Fat Jack's Comicrypt or Fat Jack's is a comic book store with locations in Philadelphia, Pennsylvania and Oaklyn, New Jersey. The Philadelphia store, located at 2006 Sansom Street, was founded by Mike Ferraro in 1976. It is the oldest comic book store in Philadelphia and one of the ten oldest comic book stores in the United States.

In May 2024, the Philadelphia location formerly located at 2006 Sansom St was closed after the loss of the lease.

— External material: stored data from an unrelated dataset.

(* ===== verification/Bytes.v ===== *)
(** * Byte strings and fixed-width integers

    Go strings and byte slices are both lists of bytes.  The file holds
    [bytes.Compare] with its order, and the fixed-width integer codecs of
    [encoding/binary]. *)
From stdpp Require Export strings countable.
From Stdlib Require Import Strings.Byte.
From coqutil Require Word.LittleEndianList.
From S2P Require Export Prelude.

Abbreviation bytes := (list Byte.byte).

#[export] Instance byte_eq_dec : EqDecision Byte.byte := Byte.byte_eq_dec.

#[export] Instance byte_countable : Countable Byte.byte.
Proof. exact (inj_countable Byte.to_N Byte.of_N Byte.of_to_N). Defined.

(** Go string literals. *)
Definition lit (s : string) : bytes := String.list_byte_of_string s.
Arguments lit s%_string.

(** ** [bytes.Compare] and [bytes.Equal] *)

Definition bcmp (a b : Byte.byte) : comparison := N.compare (Byte.to_N a) (Byte.to_N b).

Fixpoint Compare (a b : bytes) : comparison :=
  match a, b with
  | [], [] => Eq
  | [], _ :: _ => Lt
  | _ :: _, [] => Gt
  | x :: a, y :: b =>
      match bcmp x y with Eq => Compare a b | c => c end
  end.

Definition Equal (a b : bytes) : bool := bool_decide (a = b).

(** [bytes.Compare(a, b) >= 0], [< 0], [> 0] *)
Definition cmp_ge (a b : bytes) : bool := match Compare a b with Lt => false | _ => true end.
Definition cmp_lt (a b : bytes) : bool := match Compare a b with Lt => true | _ => false end.
Definition cmp_gt (a b : bytes) : bool := match Compare a b with Gt => true | _ => false end.

Definition blt (a b : bytes) : Prop := Compare a b = Lt.

#[export] Instance blt_dec a b : Decision (blt a b).
Proof. unfold blt, Decision. decide equality. Defined.

Lemma bcmp_eq a b : bcmp a b = Eq <-> a = b.
Proof.
  unfold bcmp. rewrite N.compare_eq_iff. split; [|by intros ->].
  intros H. apply (f_equal Byte.of_N) in H. rewrite !Byte.of_to_N in H. congruence.
Qed.

Lemma Compare_refl a : Compare a a = Eq.
Proof. induction a as [|x a IH]; simpl; [done|]. by rewrite (proj2 (bcmp_eq x x) eq_refl). Qed.

Lemma Compare_eq a b : Compare a b = Eq <-> a = b.
Proof.
  split; [|intros ->; apply Compare_refl].
  revert b. induction a as [|x a IH]; intros [|y b]; simpl; try done.
  destruct (bcmp x y) eqn:Hxy; try done. apply bcmp_eq in Hxy as ->.
  intros ?. f_equal. by apply IH.
Qed.

Lemma Compare_antisym a b : Compare b a = CompOpp (Compare a b).
Proof.
  revert b. induction a as [|x a IH]; intros [|y b]; simpl; try done.
  unfold bcmp. rewrite (N.compare_antisym (Byte.to_N x)).
  destruct (N.compare (Byte.to_N x) _); simpl; auto.
Qed.

Lemma blt_trans a b c : blt a b -> blt b c -> blt a c.
Proof.
  unfold blt. revert b c. induction a as [|x a IH]; intros [|y b] [|z c]; simpl; try done.
  destruct (bcmp x y) eqn:Hxy; try done.
  - apply bcmp_eq in Hxy as ->. destruct (bcmp y z) eqn:Hyz; try done. apply IH.
  - intros _. destruct (bcmp y z) eqn:Hyz; try done.
    + apply bcmp_eq in Hyz as <-. by rewrite Hxy.
    + intros _. unfold bcmp in *. rewrite N.compare_lt_iff in Hxy, Hyz.
      by rewrite (proj2 (N.compare_lt_iff _ _)) by lia.
Qed.

#[export] Instance blt_strict : StrictOrder blt.
Proof.
  split; [|exact blt_trans].
  intros a H. unfold blt in H. by rewrite Compare_refl in H.
Qed.

#[export] Instance blt_trichotomy : Trichotomy blt.
Proof.
  intros a b. unfold blt. destruct (Compare a b) eqn:H.
  - right; left. by apply Compare_eq.
  - by left.
  - right; right. by rewrite Compare_antisym, H.
Qed.

Lemma blt_irrefl a : ~ blt a a.
Proof. apply irreflexivity, _. Qed.

Lemma blt_ne a b : blt a b -> a <> b.
Proof. intros H ->. by apply blt_irrefl in H. Qed.

Lemma cmp_lt_true a b : cmp_lt a b = true <-> blt a b.
Proof. unfold cmp_lt, blt. by destruct (Compare a b). Qed.

Lemma cmp_gt_true a b : cmp_gt a b = true <-> blt b a.
Proof. unfold cmp_gt, blt. rewrite (Compare_antisym a b). by destruct (Compare a b). Qed.

Lemma cmp_ge_true a b : cmp_ge a b = true <-> ~ blt a b.
Proof. unfold cmp_ge, blt. by destruct (Compare a b). Qed.

Lemma cmp_ge_false a b : cmp_ge a b = false <-> blt a b.
Proof. unfold cmp_ge, blt. by destruct (Compare a b). Qed.

Lemma Equal_true a b : Equal a b = true <-> a = b.
Proof. unfold Equal. by rewrite bool_decide_eq_true. Qed.

Lemma Equal_false a b : Equal a b = false <-> a <> b.
Proof. unfold Equal. by rewrite bool_decide_eq_false. Qed.

Lemma not_blt a b : ~ blt a b -> a = b \/ blt b a.
Proof. destruct (trichotomy blt a b) as [?|[?|?]]; auto; done. Qed.

(** ** Machine-width unsigned integers *)

Definition u32 (z : Z) : Z := (z mod 2 ^ 32)%Z.
Definition u64 (z : Z) : Z := (z mod 2 ^ 64)%Z.

Lemma u32_small z : (0 <= z < 2 ^ 32)%Z -> u32 z = z.
Proof. apply Z.mod_small. Qed.

Lemma u64_small z : (0 <= z < 2 ^ 64)%Z -> u64 z = z.
Proof. apply Z.mod_small. Qed.

(** [binary.LittleEndian] and [binary.BigEndian] over four and eight bytes. *)
Definition PutUint32LE (v : Z) : bytes := LittleEndianList.le_split 4 v.
Definition PutUint64LE (v : Z) : bytes := LittleEndianList.le_split 8 v.
Definition PutUint32BE (v : Z) : bytes := rev (LittleEndianList.le_split 4 v).
Definition UintLE (b : bytes) : Z := LittleEndianList.le_combine b.
Definition UintBE (b : bytes) : Z := LittleEndianList.le_combine (rev b).

Arguments PutUint32LE : simpl never.
Arguments PutUint64LE : simpl never.
Arguments PutUint32BE : simpl never.
Arguments UintLE : simpl never.
Arguments UintBE : simpl never.

Lemma length_PutUint32LE v : length (PutUint32LE v) = 4%nat.
Proof. apply LittleEndianList.length_le_split. Qed.
Lemma length_PutUint64LE v : length (PutUint64LE v) = 8%nat.
Proof. apply LittleEndianList.length_le_split. Qed.
Lemma length_PutUint32BE v : length (PutUint32BE v) = 4%nat.
Proof. unfold PutUint32BE. rewrite length_rev. apply LittleEndianList.length_le_split. Qed.

Lemma UintLE_Put32 v : UintLE (PutUint32LE v) = u32 v.
Proof. apply (LittleEndianList.le_combine_split 4). Qed.
Lemma UintLE_Put64 v : UintLE (PutUint64LE v) = u64 v.
Proof. apply (LittleEndianList.le_combine_split 8). Qed.
Lemma UintBE_Put32 v : UintBE (PutUint32BE v) = u32 v.
Proof.
  unfold UintBE, PutUint32BE. rewrite rev_involutive.
  apply (LittleEndianList.le_combine_split 4).
Qed.

Create Rewrite HintDb bytes.

#[export] Hint Rewrite length_PutUint32LE length_PutUint64LE length_PutUint32BE
  UintLE_Put32 UintLE_Put64 UintBE_Put32 : bytes.

Lemma UintLE_bound b : (0 <= UintLE b < 2 ^ (8 * zlen b))%Z.
Proof. apply LittleEndianList.le_combine_bound. Qed.

(** The codec's fixed-size writes never look at more than the low bits. *)
Lemma PutUint32LE_u32 v : PutUint32LE (u32 v) = PutUint32LE v.
Proof. symmetry. apply (LittleEndianList.le_split_mod v 4). Qed.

Following the Philadelphia store closure, the Oaklyn New Jersey store was closed for the first three weeks of June with signs and a Facebook post saying it would reopen on June 15th after owner Mike recovered from COVID. Before this date, the Regional New Jersey Fire Marshell shut the store down for numerous code violations. The ceiling of the store had partiatally collapsed by the entrance several months prior leaving a hazard for patrons. As well as severe water leaks towards the back of the store blocking the usage of a large portion of the shelves and leaving a moldy odor when shopping.

As of September 2024, both locations remain closed with no posts on social media or any work done at the Oaklyn store to show if the shop may come back.

On Friday, January 17, 2025, Mike Ferrero died suddenly at age 73.